TASK:
Report every line of the data that includes "whose".

(Records from a data source)

(** * profound-utils: the DDS/JSON structural codec

    A shallow embedding of the conversion core of the repository
    ([ddsToJson.js], [jsonToDds.js], [shared/asyncUtils.js]) together with
    the properties its specification states about it.

    JavaScript strings are modelled as lists of 8-bit characters (DDS source
    members are single-byte text), array indices and string positions as
    [Z] or [nat] following the sign the source can give them, and a rejected
    promise or a thrown exception as the [Throw] outcome. *)

From Stdlib Require Import Ascii String ZArith Lia Bool.
From stdpp Require Import base list strings.

Set Warnings "-register-all".
Local Open Scope Z_scope.

(** ** Strings *)

Abbreviation str := (list ascii).

Definition lit (s : string) : str := list_ascii_of_string s.

Definition str_eqb (a b : str) : bool := bool_decide (a = b).

Definition size (s : str) : Z := Z.of_nat (length s).

(** [lines.length] of an array of lines. *)
Definition size_lines (lines : list str) : Z := Z.of_nat (length lines).

(** [String.prototype.substr(start, length)]: a negative [start] counts
    from the end, the length is clamped to what is left. *)
Definition substr (s : str) (start len : Z) : str :=
  let st := if start <? 0 then Z.max (size s + start) 0 else Z.min start (size s) in
  take (Z.to_nat (Z.min (Z.max len 0) (size s))) (drop (Z.to_nat st) s).

(** [substr(start)], the length left out. *)
Definition substr_from (s : str) (start : Z) : str :=
  let st := if start <? 0 then Z.max (size s + start) 0 else Z.min start (size s) in
  drop (Z.to_nat st) s.
(** * API scenarios: the scenario loader (compiler) and the scenario runner

    A shallow embedding of [lib/apiScenario]: the data shapes of
    [apiScenarioTypes.ts], the runner class [ApiScenarioRunner] and the loader
    class [ApiScenarioLoader], followed by the properties established about
    them.

    Conventions of the embedding.
    - A JavaScript object used as a dictionary is an association list of
      its own properties in insertion order (the order [Object.entries] walks
      it); a [Map] that is only probed and updated is a [gmap]. A plain
      object also answers to the names of [Object.prototype]: [readProp],
      [hasProp] and [writeProp] are the read, the test against [undefined]
      and the write under a name that comes from the input.
    - Objects that the code mutates and shares (the runner's [Scope] objects
      and the step objects) live in explicit heaps and are named by their
      index; everything else is passed by value. The Variable objects of a
      step are shared with the environment of the step: a value assigned to
      one of them is written to the step object.
    - Asynchronous functions are always awaited to completion by their caller,
      so a call is a state transformer that returns either a value or the
      thrown error; a settled promise is the [Result] it settled with. *)

From stdpp Require Import gmap strings list pretty.
From Stdlib Require Import ZArith.
From Stdlib Require Import Ascii.

Local Open Scope string_scope.
Local Open Scope list_scope.
Set Warnings "-register-all".

(** ** JavaScript values, objects and errors *)

Module Js.

(** The values of type [any] / [VarValue]. Numbers are integers here: no
    property below computes with them. An object is the list of its own
    properties; [JsInherited name] is [Object.prototype[name]], the member
    that a plain object without an own property [name] answers with (a
    function, or [Object.prototype] itself for [__proto__]). *)
Inductive JsValue : Type :=
| JsUndefined
| JsNull
| JsBool (b : bool)
| JsNumber (n : Z)
| JsString (s : string)
| JsArray (items : list JsValue)
| JsObject (props : list (string * JsValue))
| JsInherited (name : string).

(** [if (v)]: the falsy values are undefined, null, false, 0 and the empty
    string. *)
Definition truthy (v : JsValue) : bool :=
  match v with
  | JsUndefined | JsNull => false
  | JsBool b => b
  | JsNumber n => negb (n =? 0)%Z
  | JsString s => negb (String.eqb s "")
  | JsArray _ | JsObject _ | JsInherited _ => true
  end.

(** [o[k]] on a dictionary whose values are objects: [None] is
    [undefined]. *)
Fixpoint lookupKey {A : Type} (o : list (string * A)) (k : string) : option A :=
  match o with
  | [] => None
  | (k', v) :: o' => if String.eqb k' k then Some v else lookupKey o' k
  end.

(** [o[k] = v]: an existing key keeps its place, a new key goes last. *)
Fixpoint setKey {A : Type} (o : list (string * A)) (k : string) (v : A)
  : list (string * A) :=
  match o with
  | [] => [(k, v)]
  | (k', v') :: o' =>
      if String.eqb k' k then (k', v) :: o' else (k', v') :: setKey o' k v
  end.

(** [Object.keys(o)]. *)
Definition keys {A : Type} (o : list (string * A)) : list string := o.*1.

(** [o[k]] on a dictionary of [any]. *)
Definition getProp (o : list (string * JsValue)) (k : string) : JsValue :=
  default JsUndefined (lookupKey o k).

(** [xs.includes(x)] on an array of strings. *)
Definition includes (xs : list string) (x : string) : bool :=
  existsb (String.eqb x) xs.

(** The property names of [Object.prototype]: a plain object ([{}], an
    object literal, the result of [JSON.parse]) answers to them whether it has
    them as own properties or not. *)
Definition objectPrototypeNames : list string :=
  ["constructor"; "__defineGetter__"; "__defineSetter__"; "hasOwnProperty";
   "__lookupGetter__"; "__lookupSetter__"; "isPrototypeOf"; "propertyIsEnumerable";
   "toString"; "valueOf"; "__proto__"; "toLocaleString"].

Definition inherited (k : string) : bool := includes objectPrototypeNames k.

(** [o[k]] read on a plain object of [any]: the own property, else the
    inherited member, else [undefined]. *)
Definition readProp (o : list (string * JsValue)) (k : string) : JsValue :=
  match lookupKey o k with
  | Some v => v
  | None => if inherited k then JsInherited k else JsUndefined
  end.

(** [o[k] !== undefined] on a plain object whose own properties are
    objects. *)
Definition hasProp {A : Type} (o : list (string * A)) (k : string) : bool :=
  bool_decide (is_Some (lookupKey o k)) || inherited k.

(** [o[k] = v] on a plain object. A write to [__proto__] goes to the
    accessor of [Object.prototype] and creates no own property (the
    prototype that it may install is not among the own properties that the
    list holds). *)
Definition writeProp {A : Type} (o : list (string * A)) (k : string) (v : A)
  : list (string * A) :=
  if String.eqb k "__proto__" then o else setKey o k v.

(** An [Error] object: its message and the engine's rendering of its
    stack. *)
Record JsError : Type := mkError { message : string; stack : string }.

(** The [stack] the engine attaches to [new Error(message)]. *)
Class Engine : Type := { errorStack : string -> string }.

(** [new Error(message)] *)
Definition newError `{Engine} (message : string) : JsError :=
  mkError message (errorStack message).

(** The outcome of a call: a returned value or a thrown error; also the
    state of a settled promise. *)
Inductive Result (A : Type) : Type :=
| Ok (a : A)
| Throw (e : JsError).
Arguments Ok {A} a.
Arguments Throw {A} e.

Definition isOk {A : Type} (r : Result A) : bool :=
  match r with Ok _ => true | Throw _ => false end.

(** ASCII [toUpperCase] (HTTP method names are ASCII). *)
Definition upperAscii (c : ascii) : ascii :=
  let n := nat_of_ascii c in
  if ((97 <=? n) && (n <=? 122))%nat then ascii_of_nat (n - 32) else c.

Fixpoint toUpperCase (s : string) : string :=
  match s with
  | EmptyString => EmptyString
  | String c s' => String (upperAscii c) (toUpperCase s')
  end.

(** The character classes of the two regular expressions of the source. *)
Definition isAlpha (c : ascii) : bool :=
  let n := nat_of_ascii c in
  (((65 <=? n) && (n <=? 90)) || ((97 <=? n) && (n <=? 122)))%nat.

EXERCISE SOLUTION:
(** [o[k]] on a dictionary whose values are objects: [None] is
(** [o[k] !== undefined] on a plain object whose own properties are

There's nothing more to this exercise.